Work request:
Reproduce exactly the final portion of the data: every line from the one containing "- apply (acyclic_same d); [|done]. unfold" through the last line, inclusive.

Available records:
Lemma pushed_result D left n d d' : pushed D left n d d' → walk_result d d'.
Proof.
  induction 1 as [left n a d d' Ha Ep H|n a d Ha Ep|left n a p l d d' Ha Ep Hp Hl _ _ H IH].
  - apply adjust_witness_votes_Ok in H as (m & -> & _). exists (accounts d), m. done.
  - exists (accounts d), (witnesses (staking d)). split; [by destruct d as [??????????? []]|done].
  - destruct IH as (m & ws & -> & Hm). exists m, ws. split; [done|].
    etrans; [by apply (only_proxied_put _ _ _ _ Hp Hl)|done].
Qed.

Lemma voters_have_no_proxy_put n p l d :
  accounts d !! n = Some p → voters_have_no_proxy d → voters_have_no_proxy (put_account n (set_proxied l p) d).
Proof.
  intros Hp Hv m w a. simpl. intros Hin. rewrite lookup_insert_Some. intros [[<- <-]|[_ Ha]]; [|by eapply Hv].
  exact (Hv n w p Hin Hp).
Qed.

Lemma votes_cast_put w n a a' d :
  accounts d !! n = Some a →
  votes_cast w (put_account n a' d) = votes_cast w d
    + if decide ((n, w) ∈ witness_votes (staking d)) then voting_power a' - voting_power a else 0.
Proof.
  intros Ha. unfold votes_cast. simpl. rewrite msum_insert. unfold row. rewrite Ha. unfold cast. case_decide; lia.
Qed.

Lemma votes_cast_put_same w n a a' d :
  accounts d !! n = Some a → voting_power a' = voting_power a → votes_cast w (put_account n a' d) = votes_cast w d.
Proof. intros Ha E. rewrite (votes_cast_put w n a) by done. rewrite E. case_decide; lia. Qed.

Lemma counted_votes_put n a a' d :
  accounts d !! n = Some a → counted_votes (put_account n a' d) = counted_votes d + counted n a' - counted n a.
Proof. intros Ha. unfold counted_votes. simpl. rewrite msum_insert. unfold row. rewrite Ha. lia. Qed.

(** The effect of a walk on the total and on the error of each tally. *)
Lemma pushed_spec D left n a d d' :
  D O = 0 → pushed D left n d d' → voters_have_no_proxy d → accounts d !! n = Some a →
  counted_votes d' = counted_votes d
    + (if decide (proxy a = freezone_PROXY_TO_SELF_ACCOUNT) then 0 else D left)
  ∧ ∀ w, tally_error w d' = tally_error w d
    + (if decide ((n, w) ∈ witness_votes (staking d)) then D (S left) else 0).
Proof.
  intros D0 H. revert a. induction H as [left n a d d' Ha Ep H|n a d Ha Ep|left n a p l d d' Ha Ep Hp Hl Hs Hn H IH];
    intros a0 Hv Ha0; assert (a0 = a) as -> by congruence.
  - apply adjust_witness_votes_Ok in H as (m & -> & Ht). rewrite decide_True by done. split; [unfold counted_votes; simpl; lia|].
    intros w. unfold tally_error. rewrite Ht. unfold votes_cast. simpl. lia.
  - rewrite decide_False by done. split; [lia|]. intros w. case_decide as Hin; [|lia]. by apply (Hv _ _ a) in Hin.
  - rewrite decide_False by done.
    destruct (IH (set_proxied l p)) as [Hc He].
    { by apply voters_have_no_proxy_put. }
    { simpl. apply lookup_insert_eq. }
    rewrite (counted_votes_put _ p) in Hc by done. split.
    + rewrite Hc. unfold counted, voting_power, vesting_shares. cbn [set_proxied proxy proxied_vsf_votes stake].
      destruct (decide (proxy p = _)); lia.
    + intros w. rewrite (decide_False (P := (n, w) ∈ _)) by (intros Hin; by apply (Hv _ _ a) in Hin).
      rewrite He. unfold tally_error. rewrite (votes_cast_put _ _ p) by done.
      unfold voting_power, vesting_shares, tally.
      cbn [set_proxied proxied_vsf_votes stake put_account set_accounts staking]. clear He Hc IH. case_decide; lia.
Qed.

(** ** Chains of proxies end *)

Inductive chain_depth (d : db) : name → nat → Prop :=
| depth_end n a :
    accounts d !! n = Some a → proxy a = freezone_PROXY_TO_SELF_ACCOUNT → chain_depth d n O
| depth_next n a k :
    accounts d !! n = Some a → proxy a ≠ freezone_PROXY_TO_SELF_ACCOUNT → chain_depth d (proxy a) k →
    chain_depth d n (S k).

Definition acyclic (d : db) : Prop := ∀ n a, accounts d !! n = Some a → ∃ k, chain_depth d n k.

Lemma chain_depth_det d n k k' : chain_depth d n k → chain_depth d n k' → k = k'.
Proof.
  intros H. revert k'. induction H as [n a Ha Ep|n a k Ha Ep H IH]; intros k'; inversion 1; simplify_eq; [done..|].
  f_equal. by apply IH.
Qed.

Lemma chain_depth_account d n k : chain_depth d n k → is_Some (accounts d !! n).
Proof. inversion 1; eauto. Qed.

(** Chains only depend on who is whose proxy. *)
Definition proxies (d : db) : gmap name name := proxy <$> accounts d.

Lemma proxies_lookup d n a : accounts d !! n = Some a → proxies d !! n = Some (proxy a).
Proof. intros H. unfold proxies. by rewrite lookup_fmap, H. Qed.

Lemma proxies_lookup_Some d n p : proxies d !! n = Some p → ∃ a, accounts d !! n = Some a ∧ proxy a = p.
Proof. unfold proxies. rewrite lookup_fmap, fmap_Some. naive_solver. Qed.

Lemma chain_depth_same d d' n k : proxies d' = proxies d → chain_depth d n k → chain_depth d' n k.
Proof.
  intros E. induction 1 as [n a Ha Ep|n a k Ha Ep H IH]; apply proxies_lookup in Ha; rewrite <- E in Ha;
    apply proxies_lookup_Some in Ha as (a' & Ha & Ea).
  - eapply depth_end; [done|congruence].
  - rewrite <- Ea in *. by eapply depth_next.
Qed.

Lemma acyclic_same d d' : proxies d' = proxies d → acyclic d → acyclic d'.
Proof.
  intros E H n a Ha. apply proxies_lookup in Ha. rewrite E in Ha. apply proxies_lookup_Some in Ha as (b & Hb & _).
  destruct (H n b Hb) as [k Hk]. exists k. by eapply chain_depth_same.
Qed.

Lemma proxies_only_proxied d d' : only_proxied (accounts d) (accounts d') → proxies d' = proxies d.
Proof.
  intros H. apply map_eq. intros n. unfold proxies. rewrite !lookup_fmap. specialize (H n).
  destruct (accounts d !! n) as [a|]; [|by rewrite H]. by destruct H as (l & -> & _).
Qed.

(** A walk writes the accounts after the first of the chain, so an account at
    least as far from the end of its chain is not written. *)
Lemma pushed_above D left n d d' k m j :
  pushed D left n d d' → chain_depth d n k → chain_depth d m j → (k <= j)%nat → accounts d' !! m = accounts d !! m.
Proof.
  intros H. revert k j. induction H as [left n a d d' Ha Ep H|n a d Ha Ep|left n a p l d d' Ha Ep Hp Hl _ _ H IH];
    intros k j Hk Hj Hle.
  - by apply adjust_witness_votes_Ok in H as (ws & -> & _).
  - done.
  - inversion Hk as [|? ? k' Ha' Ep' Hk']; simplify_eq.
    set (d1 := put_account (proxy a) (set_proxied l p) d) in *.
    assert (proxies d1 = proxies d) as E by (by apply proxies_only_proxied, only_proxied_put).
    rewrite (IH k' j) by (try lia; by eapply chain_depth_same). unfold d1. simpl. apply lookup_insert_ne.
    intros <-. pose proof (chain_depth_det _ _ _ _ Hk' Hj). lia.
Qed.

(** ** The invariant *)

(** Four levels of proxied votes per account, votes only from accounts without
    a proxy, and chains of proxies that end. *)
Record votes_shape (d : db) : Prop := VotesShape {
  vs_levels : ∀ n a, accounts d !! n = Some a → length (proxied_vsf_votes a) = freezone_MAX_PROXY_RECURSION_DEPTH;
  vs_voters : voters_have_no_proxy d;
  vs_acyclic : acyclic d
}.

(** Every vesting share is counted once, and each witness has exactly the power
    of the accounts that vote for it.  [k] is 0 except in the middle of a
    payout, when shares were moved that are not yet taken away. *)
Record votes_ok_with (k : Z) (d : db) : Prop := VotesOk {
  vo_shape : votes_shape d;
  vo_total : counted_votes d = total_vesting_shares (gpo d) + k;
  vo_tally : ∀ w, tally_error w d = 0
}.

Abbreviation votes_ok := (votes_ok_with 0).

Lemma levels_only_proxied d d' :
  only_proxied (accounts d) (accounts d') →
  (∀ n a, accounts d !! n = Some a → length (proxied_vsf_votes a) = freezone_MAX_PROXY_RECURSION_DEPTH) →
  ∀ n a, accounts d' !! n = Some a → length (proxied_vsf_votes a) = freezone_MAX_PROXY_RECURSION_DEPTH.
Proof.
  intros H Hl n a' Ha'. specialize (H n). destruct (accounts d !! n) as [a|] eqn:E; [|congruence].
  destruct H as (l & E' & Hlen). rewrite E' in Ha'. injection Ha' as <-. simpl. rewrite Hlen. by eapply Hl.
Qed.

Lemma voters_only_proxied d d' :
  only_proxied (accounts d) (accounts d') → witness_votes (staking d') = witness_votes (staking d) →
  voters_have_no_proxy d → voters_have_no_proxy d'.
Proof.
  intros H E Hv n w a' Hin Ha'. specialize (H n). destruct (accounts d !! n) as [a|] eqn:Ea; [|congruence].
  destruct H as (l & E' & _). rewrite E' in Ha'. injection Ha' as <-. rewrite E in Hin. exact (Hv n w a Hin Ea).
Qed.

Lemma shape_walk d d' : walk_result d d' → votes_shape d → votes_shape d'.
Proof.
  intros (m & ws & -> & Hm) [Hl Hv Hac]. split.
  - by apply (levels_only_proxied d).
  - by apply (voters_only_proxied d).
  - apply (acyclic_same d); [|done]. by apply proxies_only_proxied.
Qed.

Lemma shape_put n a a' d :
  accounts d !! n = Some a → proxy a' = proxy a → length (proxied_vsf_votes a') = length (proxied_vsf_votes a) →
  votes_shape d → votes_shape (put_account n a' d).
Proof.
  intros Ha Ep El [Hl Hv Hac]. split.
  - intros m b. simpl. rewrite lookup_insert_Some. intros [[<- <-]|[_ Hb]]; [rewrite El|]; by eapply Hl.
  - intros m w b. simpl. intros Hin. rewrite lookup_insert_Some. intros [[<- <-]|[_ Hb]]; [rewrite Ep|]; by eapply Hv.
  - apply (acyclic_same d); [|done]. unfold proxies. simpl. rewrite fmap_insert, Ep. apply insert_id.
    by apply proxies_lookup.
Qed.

Final answer:
  - apply (acyclic_same d); [|done]. unfold proxies. simpl. rewrite fmap_insert, Ep. apply insert_id.
    by apply proxies_lookup.
Qed.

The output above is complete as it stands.